(Stored data entries)
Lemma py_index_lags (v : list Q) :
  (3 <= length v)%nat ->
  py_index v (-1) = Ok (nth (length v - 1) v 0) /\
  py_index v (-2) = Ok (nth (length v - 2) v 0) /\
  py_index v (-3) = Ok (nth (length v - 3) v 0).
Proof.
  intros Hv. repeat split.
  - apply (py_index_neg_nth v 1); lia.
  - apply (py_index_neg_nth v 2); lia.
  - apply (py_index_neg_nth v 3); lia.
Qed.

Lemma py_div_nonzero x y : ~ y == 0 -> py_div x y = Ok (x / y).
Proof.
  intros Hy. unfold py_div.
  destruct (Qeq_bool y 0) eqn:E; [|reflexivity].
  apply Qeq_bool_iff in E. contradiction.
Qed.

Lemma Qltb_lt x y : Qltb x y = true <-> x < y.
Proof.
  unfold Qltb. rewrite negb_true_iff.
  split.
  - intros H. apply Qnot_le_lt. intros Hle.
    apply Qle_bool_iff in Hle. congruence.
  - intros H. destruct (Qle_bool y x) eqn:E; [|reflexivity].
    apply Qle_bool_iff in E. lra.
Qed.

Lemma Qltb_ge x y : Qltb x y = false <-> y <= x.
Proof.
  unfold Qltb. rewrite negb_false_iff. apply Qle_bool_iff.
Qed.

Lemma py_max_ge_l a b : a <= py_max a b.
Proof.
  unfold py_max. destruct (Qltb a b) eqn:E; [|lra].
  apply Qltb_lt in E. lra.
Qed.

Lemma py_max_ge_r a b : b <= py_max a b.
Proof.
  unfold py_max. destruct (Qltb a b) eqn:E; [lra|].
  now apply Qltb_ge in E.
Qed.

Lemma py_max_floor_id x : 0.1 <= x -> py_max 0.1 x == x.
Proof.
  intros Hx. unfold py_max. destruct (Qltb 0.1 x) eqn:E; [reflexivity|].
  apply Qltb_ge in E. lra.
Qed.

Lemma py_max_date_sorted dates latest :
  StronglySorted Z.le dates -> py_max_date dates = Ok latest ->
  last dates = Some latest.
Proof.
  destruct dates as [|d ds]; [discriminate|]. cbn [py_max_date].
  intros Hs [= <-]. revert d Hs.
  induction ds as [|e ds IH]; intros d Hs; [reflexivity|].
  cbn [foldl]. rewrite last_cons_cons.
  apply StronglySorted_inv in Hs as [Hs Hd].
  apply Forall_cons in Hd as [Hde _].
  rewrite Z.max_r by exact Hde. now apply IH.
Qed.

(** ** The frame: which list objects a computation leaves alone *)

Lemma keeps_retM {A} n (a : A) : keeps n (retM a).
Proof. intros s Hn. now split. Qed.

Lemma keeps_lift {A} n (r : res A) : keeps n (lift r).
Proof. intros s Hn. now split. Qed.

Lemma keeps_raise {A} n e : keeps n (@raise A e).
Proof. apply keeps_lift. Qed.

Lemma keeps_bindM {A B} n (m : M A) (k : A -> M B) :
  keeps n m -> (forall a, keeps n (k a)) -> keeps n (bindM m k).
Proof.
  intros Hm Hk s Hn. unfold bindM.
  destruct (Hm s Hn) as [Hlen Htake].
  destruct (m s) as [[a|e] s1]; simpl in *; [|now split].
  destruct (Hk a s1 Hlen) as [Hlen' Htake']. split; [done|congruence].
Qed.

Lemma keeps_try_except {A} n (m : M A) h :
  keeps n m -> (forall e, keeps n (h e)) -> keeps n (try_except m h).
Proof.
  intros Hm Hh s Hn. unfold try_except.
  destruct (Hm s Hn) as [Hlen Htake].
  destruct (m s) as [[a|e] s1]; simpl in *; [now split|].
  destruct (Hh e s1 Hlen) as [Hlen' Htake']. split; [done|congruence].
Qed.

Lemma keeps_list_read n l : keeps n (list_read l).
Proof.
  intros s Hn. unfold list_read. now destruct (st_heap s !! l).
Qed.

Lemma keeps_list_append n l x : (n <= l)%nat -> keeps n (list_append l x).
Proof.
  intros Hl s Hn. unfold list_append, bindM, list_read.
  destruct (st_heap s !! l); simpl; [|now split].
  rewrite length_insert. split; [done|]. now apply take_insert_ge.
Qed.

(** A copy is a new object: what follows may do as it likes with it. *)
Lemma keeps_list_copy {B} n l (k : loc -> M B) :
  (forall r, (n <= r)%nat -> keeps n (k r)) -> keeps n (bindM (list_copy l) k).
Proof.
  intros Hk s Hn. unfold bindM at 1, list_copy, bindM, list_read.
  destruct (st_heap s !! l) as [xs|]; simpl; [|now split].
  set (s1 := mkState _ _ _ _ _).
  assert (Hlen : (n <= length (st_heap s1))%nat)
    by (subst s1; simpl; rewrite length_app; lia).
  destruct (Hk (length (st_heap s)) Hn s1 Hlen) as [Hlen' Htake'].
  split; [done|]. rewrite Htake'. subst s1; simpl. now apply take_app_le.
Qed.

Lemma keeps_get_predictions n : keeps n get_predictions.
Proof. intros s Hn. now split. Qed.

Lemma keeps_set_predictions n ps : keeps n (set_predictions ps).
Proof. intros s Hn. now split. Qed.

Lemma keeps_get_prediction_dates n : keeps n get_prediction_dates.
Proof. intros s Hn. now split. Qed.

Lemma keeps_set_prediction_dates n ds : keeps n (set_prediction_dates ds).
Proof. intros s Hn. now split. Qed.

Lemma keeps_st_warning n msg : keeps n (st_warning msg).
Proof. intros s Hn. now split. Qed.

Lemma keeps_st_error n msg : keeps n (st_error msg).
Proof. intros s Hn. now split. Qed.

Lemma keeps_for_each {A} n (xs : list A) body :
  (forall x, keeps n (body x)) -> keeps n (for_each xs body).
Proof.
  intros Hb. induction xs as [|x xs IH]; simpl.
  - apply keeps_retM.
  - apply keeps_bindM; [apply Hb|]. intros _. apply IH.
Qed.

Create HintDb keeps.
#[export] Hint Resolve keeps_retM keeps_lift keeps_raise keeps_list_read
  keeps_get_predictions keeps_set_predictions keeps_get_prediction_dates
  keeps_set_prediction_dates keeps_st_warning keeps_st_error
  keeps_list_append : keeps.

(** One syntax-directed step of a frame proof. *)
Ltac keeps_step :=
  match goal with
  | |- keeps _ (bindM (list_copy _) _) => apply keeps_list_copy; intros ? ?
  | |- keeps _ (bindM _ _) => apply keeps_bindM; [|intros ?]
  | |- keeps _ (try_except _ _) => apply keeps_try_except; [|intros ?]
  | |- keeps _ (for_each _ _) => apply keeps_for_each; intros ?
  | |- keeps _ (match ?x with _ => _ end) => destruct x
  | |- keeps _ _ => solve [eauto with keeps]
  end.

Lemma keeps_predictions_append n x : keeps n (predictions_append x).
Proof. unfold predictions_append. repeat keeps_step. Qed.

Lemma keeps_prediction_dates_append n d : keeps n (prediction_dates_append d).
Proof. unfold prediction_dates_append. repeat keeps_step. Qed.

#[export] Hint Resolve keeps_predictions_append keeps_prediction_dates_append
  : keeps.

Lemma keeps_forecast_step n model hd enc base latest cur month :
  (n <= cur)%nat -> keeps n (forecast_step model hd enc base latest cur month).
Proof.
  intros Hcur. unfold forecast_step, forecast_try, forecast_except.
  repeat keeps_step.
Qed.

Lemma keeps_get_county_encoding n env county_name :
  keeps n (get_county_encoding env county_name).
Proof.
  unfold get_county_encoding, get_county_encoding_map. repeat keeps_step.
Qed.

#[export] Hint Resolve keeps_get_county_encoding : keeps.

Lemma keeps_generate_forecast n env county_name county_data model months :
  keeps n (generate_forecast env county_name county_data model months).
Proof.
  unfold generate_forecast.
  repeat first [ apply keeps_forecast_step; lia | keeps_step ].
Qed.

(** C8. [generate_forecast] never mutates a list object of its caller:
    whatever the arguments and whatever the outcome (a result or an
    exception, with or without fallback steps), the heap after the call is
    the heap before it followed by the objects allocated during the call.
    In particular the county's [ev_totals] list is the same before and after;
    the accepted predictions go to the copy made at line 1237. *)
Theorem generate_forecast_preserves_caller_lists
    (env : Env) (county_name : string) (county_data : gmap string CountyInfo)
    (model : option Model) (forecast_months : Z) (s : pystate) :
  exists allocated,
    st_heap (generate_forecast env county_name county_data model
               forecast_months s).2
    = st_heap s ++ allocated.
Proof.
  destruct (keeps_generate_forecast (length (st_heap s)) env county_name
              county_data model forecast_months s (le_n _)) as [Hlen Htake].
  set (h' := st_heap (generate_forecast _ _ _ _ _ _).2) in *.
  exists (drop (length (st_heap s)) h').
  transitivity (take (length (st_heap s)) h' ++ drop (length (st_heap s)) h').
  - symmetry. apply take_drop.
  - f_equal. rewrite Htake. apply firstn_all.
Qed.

Work task:
Could you return exactly the lines above from the line with "rewrite Z.max_r by exact Hde. now apply IH." to the line with "n (m : M A) (k", both included, and nothing else?

Solution to this problem:
  rewrite Z.max_r by exact Hde. now apply IH.
Qed.

(** ** The frame: which list objects a computation leaves alone *)

Lemma keeps_retM {A} n (a : A) : keeps n (retM a).
Proof. intros s Hn. now split. Qed.

Lemma keeps_lift {A} n (r : res A) : keeps n (lift r).
Proof. intros s Hn. now split. Qed.

Lemma keeps_raise {A} n e : keeps n (@raise A e).
Proof. apply keeps_lift. Qed.

Lemma keeps_bindM {A B} n (m : M A) (k : A -> M B) :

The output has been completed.